March 12, 2017 at 4:33 pm (capitulation, Europe, Jim D, labour party, stalinism)

Image result for picture Jeremy Corbyn EU referendum Brexit

The following open letter was drawn up by Labour right-winger Chucka Umunna, and many (but not all) of the signatories are from the right of the party. It criticises the leadership for failing to fight to stay in the EU single market.

On that point, if nothing else, Umanna and the signatories are correct. Corbyn’s (and Keir Starmer’s) capitulation to May’s hard-Brexit approach has been craven and has led to serious demoralisation amongst Corbyn’s supporters in and around Momentum, especially younger party members unencumbered by the Bennite/Stalinist anti-EU baggage that seems to be the default position of Corbyn, encouraged by his Stalinist advisers.

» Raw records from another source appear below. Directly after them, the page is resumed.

(** The digest of the code's functions is the one of the standard. *)
Lemma sha1_standard m : Forall (fits 8) m -> sha1 m = Sha1Standard.sha1 m.
Proof.
  intros Hm. unfold sha1, Sha1Standard.sha1. change (Sha1Standard.pad m) with (pad m). change Word32.bytes with be32_bytes.
  do 2 f_equal. assert (E : Z.to_nat (zlen (pad m) / 64) = (length (pad m) / 64)%nat).
  { unfold zlen. change 64 with (Z.of_nat 64). by rewrite <- Nat2Z.inj_div, Nat2Z.id. }
  rewrite E. change Sha1Standard.H0 with SHA1_CONSTANT_H. apply hash_standard.
  - split; [done|]. repeat (apply Forall_cons; split; [done|]). constructor.
  - by apply pad_fits.
  - unfold zlen. pose proof (Nat.Div0.mul_div_le (length (pad m)) 64). lia.
Qed.

#[local] Opaque sha1_compress.

(** The tail of the padded message is what [pad_sha1_message] leaves in the one or
    two blocks that are hashed. *)
Lemma final_spec m ctx :
  after m ctx -> Forall (fits 8) m -> zlen m < 2 ^ 60 ->
  exists ctx', SHA1_Final ctx = Ok (ctx', sha1 m).
Proof.
  intros [A1 A2 A3 A4] Hm Hl. pose proof (zlen_nonneg m) as Hm0.
  pose proof (Z.mod_pos_bound (zlen m) 64 ltac:(lia)) as Hr. pose proof (Z.div_mod (zlen m) 64 ltac:(lia)) as Hd.
  assert (Hq : 0 <= zlen m / 64) by (apply Z.div_pos; lia).
  set (r := zlen m mod 64) in *. set (q := zlen m / 64) in *. set (rest := zdrop (64 * q) m) in *.
  assert (Hrest : zlen rest = r) by (unfold rest; rewrite zlen_zdrop; lia).
  unfold SHA1_Final. rewrite A2, A3, A4, !u64_small by (rewrite ?u64_small; lia).
  rewrite (Z.mul_comm r 8), (pad_message_spec rest _ _ r) by (done || lia). cbn [mbind outcome_bind].
  set (tail := rest ++ [128] ++ replicate (Z.to_nat (length_at r - r - 1)) 0 ++ be32_bytes (zlen m * 8 / 2 ^ 32) ++
    be32_bytes (zlen m * 8)).
  assert (Hf : length_at r = 56 /\ r < 56 \/ length_at r = 120 /\ 56 <= r)
    by (unfold length_at; destruct (Z.ltb_spec r 56); auto).
  assert (Htail : zlen tail = length_at r + 8).
  { unfold tail. rewrite !zlen_app, zlen_replicate by lia.
    change (zlen [128]) with 1. change (zlen (be32_bytes _)) with 4. lia. }
  assert (Hpad : pad m = ztake (64 * q) m ++ tail).
  { unfold pad, tail, rest. rewrite zeros_length_at by lia. fold r.
    by rewrite (app_assoc (ztake (64 * q) m)), ztake_zdrop, (Z.mul_comm 8). }
  assert (Hsha : forall hs, hs = hash_blocks (Z.to_nat ((length_at r + 8) / 64)) (h ctx) tail ->
    concat (le32_bytes <$> (reverse_32 <$> hs)) = sha1 m).
  { intros hs ->. rewrite digest_bytes.
    2: { apply hash_blocks_words. rewrite A1. apply hash_blocks_words.
         repeat (apply Forall_cons; split; [done|]). constructor. }
    unfold sha1. f_equal. f_equal. rewrite Hpad, zlen_app, zlen_ztake, Htail by lia.
    replace (64 * q + (length_at r + 8)) with (length_at r + 8 + q * 64) by lia. rewrite Z.div_add by lia.
    assert (0 <= (length_at r + 8) / 64) by (apply Z.div_pos; lia).
    rewrite Z2Nat.inj_add, Nat.add_comm by lia.
    rewrite hash_blocks_app by (rewrite zlen_ztake; lia). f_equal. rewrite A1.
    rewrite <- (ztake_zdrop (64 * q) m) at 1. apply hash_blocks_prefix. rewrite zlen_ztake; lia. }
  assert (Htf : Forall (fits 8) tail).
  { pose proof (pad_fits m Hm) as Hp. rewrite Hpad in Hp. by apply Forall_app in Hp as [_ Hp]. }
  assert (Hcond : (448 <=? (8 * r + 1) mod 512) = (56 <=? r)).
  { rewrite Z.mod_small by lia. destruct (Z.leb_spec 448 (8 * r + 1)), (Z.leb_spec 56 r); lia. }
  rewrite Hcond. set (z := replicate (Z.to_nat (128 - length_at r - 8)) 0).
  destruct Hf as [[Ef Hlt]|[Ef Hge]]; rewrite Ef in Hsha, Htail.
  - assert (Ht : ztake BLOCK_BYTES (tail ++ z) = tail) by (by apply ztake_app_exact). rewrite Ht.
    destruct (add_block_be (h ctx) tail Htf Htail) as [b ->]. cbn [mbind outcome_bind].
    destruct (Z.leb_spec 56 r); [lia|]. cbn [mbind outcome_bind]. eexists. do 2 f_equal. apply Hsha.
    change (Z.to_nat ((56 + 8) / 64)) with 1%nat. cbn [hash_blocks]. fold (block_words tail). reflexivity.
  - assert (Ez : z = []) by (unfold z; by rewrite Ef). rewrite Ez, app_nil_r.
    assert (Ht1 : zlen (ztake BLOCK_BYTES tail) = 64) by (apply zlen_ztake; unfold BLOCK_BYTES; lia).
    assert (Ht2 : zlen (zdrop BLOCK_BYTES tail) = 64) by (rewrite zlen_zdrop; unfold BLOCK_BYTES; lia).
    destruct (add_block_be (h ctx) (ztake BLOCK_BYTES tail)) as [b1 ->]; [by apply Forall_take|done|].
    cbn [mbind outcome_bind]. destruct (Z.leb_spec 56 r); [|lia].
    destruct (add_block_be (sha1_compress (h ctx) (block_words (ztake BLOCK_BYTES tail))) (zdrop BLOCK_BYTES tail))
      as [b2 ->]; [by apply Forall_drop|done|].
    cbn [mbind outcome_bind]. eexists. do 2 f_equal. apply Hsha.
    change (Z.to_nat ((120 + 8) / 64)) with 2%nat. cbn [hash_blocks]. fold (block_words tail).
    rewrite <- (ztake_zdrop BLOCK_BYTES tail) at 3. rewrite block_words_app by lia. done.
Qed.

Open Letter to the Labour Leadership

In his budget statement on Wednesday, the chancellor mentioned Britain’s exit from the European Union – the biggest issue in the government’s in-box – just once. But in reality the budget – with its tax hikes, broken promises and increasing public debt – was dominated by the impact of the government’s decision to withdraw Britain from the European Union.

The government has announced its intention to pull Britain out of the single market, discarding our membership of the largest and most sophisticated trading zone in the world before negotiations have begun. Other nations are not in the EU yet opted to be part of the single market because of the huge benefits it brings. So instead of starting the negotiation by aiming for the best deal we can possibly get by staying in the single market, Theresa May has waved the white flag and thrown in the towel.

Having taken account of the Tory government’s negotiating position on Brexit, the independent Office for Budget Responsibility (OBR) this week spelt out the consequences. While ministers pretend we will get a trade deal that delivers “the exact same benefits” as we have now, the OBR predicts that after Brexit our “trading regime will be less open than before”. While ministers say we will enjoy a resurgence of trade with the rest of the world, the OBR forecasts “a lower trade intensity of UK economic activity” even if new deals are negotiated. This is the reality.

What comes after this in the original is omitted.